BROAD Street area residents are still angry about having wheelie bins imposed on them.

People living in the area are furious about being given wheelie bins because they say there is not enough space in their front gardens.

Members of the Broad Street Area Community Council, including secretary Kevin Leakey, are campaigning against the bins with Residents Against Wheelies - RAW - protest.

One of the residents, Grace Walker says that she is disgusted council officials have told her to remove a memorial garden to her late husband to make way for a new wheelie bin.

The frail 89-year-old has maintained the small shrine in her front garden since her husband George died 12 years ago.

But as council workers rumbled into Salisbury Street delivering the bulky bins on Monday, Mrs Walker feared her husband's token of love would have to be destroyed.

She said: "I can't dig up George's garden. It was his pride and joy and the only bit of him I have left. I can't throw that away because of a bin, it's not right.

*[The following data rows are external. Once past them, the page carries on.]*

Lemma first_line_report (p : PlanData) : first_line (report p).1 = summary_line p.
Proof.
  unfold report.
  destruct (details_extends (ResourceChanges p)
              (summary_line p +:+ address_sections p +:+ LF)) as [rest Hrest].
  destruct (details _ _) as [w [e|]]; cbn [fst] in *; subst w.
  all: rewrite !string_app_assoc.
  all: destruct (address_sections_LF p rest) as [rest' ->].
  all: rewrite first_line_app by apply no_LF_summary_line.
  all: cbn; apply string_app_nil_r.
Qed.

End first_line_facts.

(** * The reference implementation obeys the laws used as hypotheses *)

Module ref_facts.
Import ref.

(** ** Characters *)

Lemma scalar_char_not_ws (c : ascii) : is_scalar_char c = true → is_ws c = false.
Proof. destruct c as [[] [] [] [] [] [] [] []]; vm_compute; congruence. Qed.

Lemma scalar_char_not_bracket (c : ascii) :
  is_scalar_char c = true →
  Ascii.eqb c "]" = false ∧ Ascii.eqb c "}" = false.
Proof. destruct c as [[] [] [] [] [] [] [] []]; vm_compute; intuition congruence. Qed.

(** ** White space *)

Lemma skip_ws_app (w s : string) :
  all_chars is_ws w = true → skip_ws (w +:+ s) = skip_ws s.
Proof.
  induction w as [|c w IH]; [done|]. cbn [all_chars].
  intros [Hc Hw]%andb_true_iff. rewrite string_app_cons. cbn [skip_ws].
  rewrite Hc. by apply IH.
Qed.

Lemma skip_ws_head (c : ascii) (s : string) :
  is_ws c = false → skip_ws (String c s) = String c s.
Proof. intros Hc. cbn [skip_ws]. by rewrite Hc. Qed.

Lemma skip_ws_length (s : string) : String.length (skip_ws s) ≤ String.length s.
Proof.
  induction s as [|c s IH]; [done|]. cbn [skip_ws].
  destruct (is_ws c); cbn [String.length]; lia.
Qed.

Lemma ws_repeat (n : nat) : all_chars is_ws (repeat_string n "  ") = true.
Proof. induction n as [|n IH]; [done|]. cbn [repeat_string]. by rewrite !string_app_cons. Qed.

Lemma ws_newline (d : nat) : all_chars is_ws (newline "" "  " d) = true.
Proof. unfold newline. cbn. apply ws_repeat. Qed.

(** ** Scanning *)

Lemma span_spec (p : ascii → bool) (s tok rest : string) :
  span p s = (tok, rest) →
  s = tok +:+ rest ∧ all_chars p tok = true ∧ stops p rest.
Proof.
  revert tok rest. induction s as [|c s IH]; intros tok rest; cbn [span].
  - by intros [= <- <-].
  - destruct (p c) eqn:Hc.
    + destruct (span p s) as [tok' rest'] eqn:Hs. intros [= <- <-].
      destruct (IH tok' rest' eq_refl) as (-> & Htok & Hrest).
      rewrite string_app_cons. cbn [all_chars]. by rewrite Hc, Htok.
    + by intros [= <- <-].
Qed.

Lemma span_app (p : ascii → bool) (tok rest : string) :
  all_chars p tok = true → stops p rest → span p (tok +:+ rest) = (tok, rest).
Proof.
  intros Htok Hrest. induction tok as [|c tok IH].
  - destruct rest as [|c rest]; [done|]. unfold stops in Hrest.
    change (EmptyString +:+ String c rest) with (String c rest).
    cbn [span]. by rewrite Hrest.
  - cbn [all_chars] in Htok. apply andb_true_iff in Htok as [Hc Htok].
    rewrite string_app_cons. cbn [span]. by rewrite Hc, IH.
Qed.

Lemma span_length (p : ascii → bool) (s tok rest : string) :
  span p s = (tok, rest) → String.length s = String.length tok + String.length rest.
Proof.
  revert tok rest. induction s as [|c s IH]; intros tok rest; cbn [span].
  - by intros [= <- <-].
  - destruct (p c).
    + destruct (span p s) as [tok' rest'] eqn:Hs. intros [= <- <-].
      cbn [String.length]. by rewrite (IH tok' rest').
    + by intros [= <- <-].
Qed.

Lemma scan_string_again (s body r rest : string) :
  scan_string s = Some (body, r) →
  scan_string (body +:+ DQUOTE +:+ rest) = Some (body, rest).
Proof.
  unfold scan_string. destruct (span is_string_char s) as [body' r'] eqn:Hs.
  destruct r' as [|c r']; [done|]. destruct (Ascii.eqb c "034") eqn:Hc; [|done].
  intros [= -> ->]. apply span_spec in Hs as (_ & Hbody & _).
  rewrite span_app; [done|done|done].
Qed.

Lemma scan_string_length (s body r : string) :
  scan_string s = Some (body, r) → String.length r < String.length s.
Proof.
  unfold scan_string. destruct (span is_string_char s) as [body' r'] eqn:Hs.
  destruct r' as [|c r']; [done|]. destruct (Ascii.eqb c "034"); [|done].
  intros [= -> ->]. apply span_length in Hs. cbn [String.length] in Hs. lia.
Qed.

Lemma scan_scalar_spec (s tok r : string) :
  scan_scalar s = Some (tok, r) →
  s = tok +:+ r ∧ all_chars is_scalar_char tok = true ∧ stops is_scalar_char r ∧
  scalar_ok tok = true.
Proof.
  unfold scan_scalar. destruct (span is_scalar_char s) as [tok' r'] eqn:Hs.
  destruct (scalar_ok tok') eqn:Hok; [|done]. intros [= -> ->].
  apply span_spec in Hs as (-> & Htok & Hr). done.
Qed.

"I'm too old to be carting a bin in and out of my gates, the gateway is barely big enough to fit it through anyway."

Mrs Walker has lived in the street since 1940.

She said: "I don't have anyone to sort out the bins and I am worried the bin men will do what they have done to other people in the street and lift the bins into the garden."

A Swindon Borough Council spokesman said: "The council sympathises with Mrs Walter and our waste wardens have visited her property, and that of other residents concerned about finding space for their wheelie bin, to help with the situation. People who want advice about where to put their wheelie bin can call 01793 445501."

Neighbour Karen Leakey said: "There's a man in the next street who fell over his bin after it tipped up when he tried to get it in his garden. He's 88 years old.

"This kind of behaviour is totally unacceptable from the council. We have told them time and time again these bulky bins are too big for our gardens but it just seems to fall on deaf ears."

The 41-year-old says her wheelie bin will stay on the pavement outside her home because the trees in her garden mean it can't fit.

The mum-of-one put the trees up when prostitutes working in the area targeted her house after she called the police to complain.

She said: "I am not cutting down the trees to make way for a bin. "

Beryl and John Phillips from Gladstone Street say they don't feel the council is listening to them over the wheelie bin debate.

Mrs Phillips, 66, said: "It just seems to fall on deaf ears. We were told the bins wouldn't come until the first week in November yet here they were on Monday morning.

"One of our neighbours couldn't get to bin in her garden so the delivery men picked it up and dropped it in there.

"How exactly do they think she'll be able to get it back out of her garden when it's full?"